## WHAT THE TASK REQUIRES
Please copy, exactly as they appear below, the lines from the one containing "itself, and sales" through the one containing "Hypothesis Hclaimed : claimed_u256.".

BEGIN DATA FOR PROCESSING

Lemma swap_delta_spec accrued minted max_swap cap :
  0 <= max_swap <= u64_max -> match cap with Some c => 0 <= c | None => True end ->
  let d := swap_delta_atomic accrued minted max_swap cap in
  0 <= d <= max_swap /\ (0 < d -> minted + d <= accrued) /\ match cap with Some c => d <= c | None => True end.
Proof.
  intros Hm Hc. unfold swap_delta_atomic. destruct (Z.leb_spec accrued minted); simpl.
  - split; [lia|]. split; [lia|]. by destruct cap.
  - rewrite wrap_u64_id; [|destruct cap; width_lia]. destruct cap; split_and!; lia.
Qed.

Lemma mintable_fee_nonneg u s p r m : 0 <= mintable_fee u s p r m.
Proof.
  unfold mintable_fee. case_ifs; [lia|].
  match goal with |- 0 <= F.as_u64 ?x => pose proof (F.as_u64_range x) end. width_lia.
Qed.

(** ** One round keeps an invariant *)

Section Round.
Context {R W Ev : Type} `{RedisLaws R} `{SnapshotJson} `{World R W Ev} `{FeeEnv W} `{Emits Ev}.
Variable cfg : Config.
Implicit Types s : st R W Ev.

(** The accrual counter as the task reads it. *)
Definition fee_of (r : R) : option Z := ok (fee_accrued r).1.

(** An on-chain amount is 256 bits wide. *)
Definition claimed_u256 : Prop := forall a (w : W) v w', chain_claimed a w = (Ok v, w') -> is_u256 v.

(** What the task may do when [c] has accrued: vouchers and claims up to [c], for
    itself, and sales within the configured bounds. *)
Definition allowed (c : Z) (e : event) : Prop :=
  match e with
  | VoucherSigned u cum _ => u = fee_swapper cfg /\ cum <= c
  | Sent _ (claim u cum _ _) _ => u = fee_swapper cfg /\ cum <= c
  | Sent _ (swapFeeToRose m _ _) _ => min_swap_atomic cfg <= m <= max_swap_atomic cfg
  end.

Hypothesis Hclaimed : claimed_u256.
Hypothesis min_pos : 1 <= min_swap_atomic cfg.
Hypothesis max_u64 : 0 <= max_swap_atomic cfg <= u64_max.

(** [I] is kept, and [A c] says besides that [c] has accrued. *)
Variables (I : st R W Ev -> Prop) (A : Z -> st R W Ev -> Prop).
Hypothesis A_I : forall c s, A c s -> I s.
Hypothesis I_stable : stable I.
Hypothesis A_stable : forall c, stable (A c).
Hypothesis I_env : forall s w, I s -> I (St_ (redis s) w (log s)).
Hypothesis A_env : forall c s w, A c s -> A c (St_ (redis s) w (log s)).
Hypothesis A_read : forall c s, I s -> fee_of (redis s) = Some c -> A c s.
Hypothesis A_event : forall c e s w,
  (0 <= c -> allowed c e) -> A c s -> A c (St_ (redis s) w (log s ++ emit e)).

Lemma read_I {X} (f : W -> result string X * W) : hoare I (ecall f (fun _ => [])) (fun _ => I) I.
Proof.
  apply hoare_ecall; [done..|]. intros s a w2 Hs _. simpl. rewrite app_nil_r.
  split; [by apply I_env|]. destruct a; [by apply I_env|done].
Qed.

Lemma read_A c {X} (f : W -> result string X * W) : hoare (A c) (ecall f (fun _ => [])) (fun _ => A c) I.
Proof.
  apply hoare_ecall; [done|apply A_I|]. intros s a w2 Hs _. simpl. rewrite app_nil_r.
  split; [by eapply A_I, A_env|]. destruct a; [by apply A_env|done].
Qed.

Lemma now_A c : hoare (A c) now_secs (fun _ => A c) I.
Proof. intros s Hs. unfold now_secs. destruct (fee_now (env s)). by apply A_env. Qed.

Lemma sign_A c cum :
  (0 <= c -> cum <= c) -> hoare (A c) (sign_voucher (fee_swapper cfg) cum) (fun _ => A c) I.
Proof.
  intros Hc. eapply hoare_bind; [apply now_A|]. intros t.
  apply hoare_ecall; [done|apply A_I|]. intros s a w2 Hs _. simpl.
  assert (A c (St_ (redis s) w2
    (log s ++ match a with Ok _ => emit (VoucherSigned (fee_swapper cfg) cum t) | Err _ => [] end))) as Ha.
  { destruct a; [by apply A_event; [intros; split; auto|]|]. rewrite app_nil_r. by apply A_env. }
  split; [by eapply A_I|]. by destruct a.
Qed.

Lemma send_A c to call gas :
  (0 <= c -> allowed c (Sent to call gas)) -> hoare (A c) (send to call gas) (fun _ => A c) I.
Proof.
  intros Hc. apply (hoare_bind _ _ _ _ (fun _ => A c)).
  - apply hoare_ecall; [done|apply A_I|]. intros s a w2 Hs _. simpl.
    assert (A c (St_ (redis s) w2 (log s ++ emit (Sent to call gas)))) as Ha by (by apply A_event).
    split; [by eapply A_I|]. by destruct a.
  - intros resp. case_ifs; [apply hoare_fail, A_I|by apply hoare_ret].
Qed.

Lemma accrued_A : hoare I (rcall fee_accrued) (fun acc s => acc <= i64_max /\ A acc s) I.
Proof.
  apply hoare_rcall; [done..|]. intros s a r2 Hs Ha.
  assert (Hf : forall v, a = Ok v -> fee_of (redis s) = Some v) by (intros v ->; unfold fee_of; by rewrite Ha).
  unfold fee_accrued, mbind, St_bind, GET_i64 in Ha. simpl in Ha.
  destruct (as_i64 (get KEY_FEE_ACCRUED (redis s))) as [o|e] eqn:Ei; cbn in Ha;
    injection Ha as <- <-; destruct s; [|done].
  split; [done|]. split; [|by apply A_read; auto].
  assert (is_i64 (opt_or 0 o)) by (by eapply reply_i64_range). width_lia.
Qed.

Lemma snapshot_reads (r : R) : (treasury_snapshot r).2 = r.
Proof.
  unfold treasury_snapshot, mbind, St_bind, GET. simpl. destruct (as_string _); [|done]. by destruct (snap_of_string _).
Qed.

Lemma snapshot_A c : hoare (A c) (rcall treasury_snapshot) (fun _ => A c) I.
Proof.
  apply hoare_rcall; [done|apply A_I|]. intros s a r2 Hs Ha.
  pose proof (snapshot_reads (redis s)) as Hr. rewrite Ha in Hr. simpl in Hr. subst r2. destruct s.
  split; [by eapply A_I|]. by destruct a.
Qed.

(** What is claimed when the delta is worth a swap. *)
Lemma new_cum_bound prev acc cap :
  is_u256 prev -> 0 <= acc <= i64_max -> match cap with Some c => 0 <= c | None => True end ->
  let d := swap_delta_atomic (wrap_u128 acc) (Watcher.u256_to_u128_or_max prev) (max_swap_atomic cfg) cap in
  min_swap_atomic cfg <= d -> (prev + d) mod 2 ^ 256 <= acc /\ d <= max_swap_atomic cfg.
Proof.
  intros Hp Ha Hc. rewrite u256_to_u128_or_max_spec by done.
  assert (Hw : wrap_u128 acc = acc) by (unfold wrap_u128; apply Z.mod_small; width_lia).
  rewrite Hw. intros d Hd. destruct (swap_delta_spec acc (Z.min prev u128_max) (max_swap_atomic cfg) cap max_u64 Hc) as (Hr & Hle & _).
  fold d in Hr, Hle. specialize (Hle ltac:(lia)).
  rewrite Z.mod_small; width_lia.
Qed.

END DATA FOR PROCESSING

## REPLY
    itself, and sales within the configured bounds. *)
Definition allowed (c : Z) (e : event) : Prop :=
  match e with
  | VoucherSigned u cum _ => u = fee_swapper cfg /\ cum <= c
  | Sent _ (claim u cum _ _) _ => u = fee_swapper cfg /\ cum <= c
  | Sent _ (swapFeeToRose m _ _) _ => min_swap_atomic cfg <= m <= max_swap_atomic cfg
  end.

Hypothesis Hclaimed : claimed_u256.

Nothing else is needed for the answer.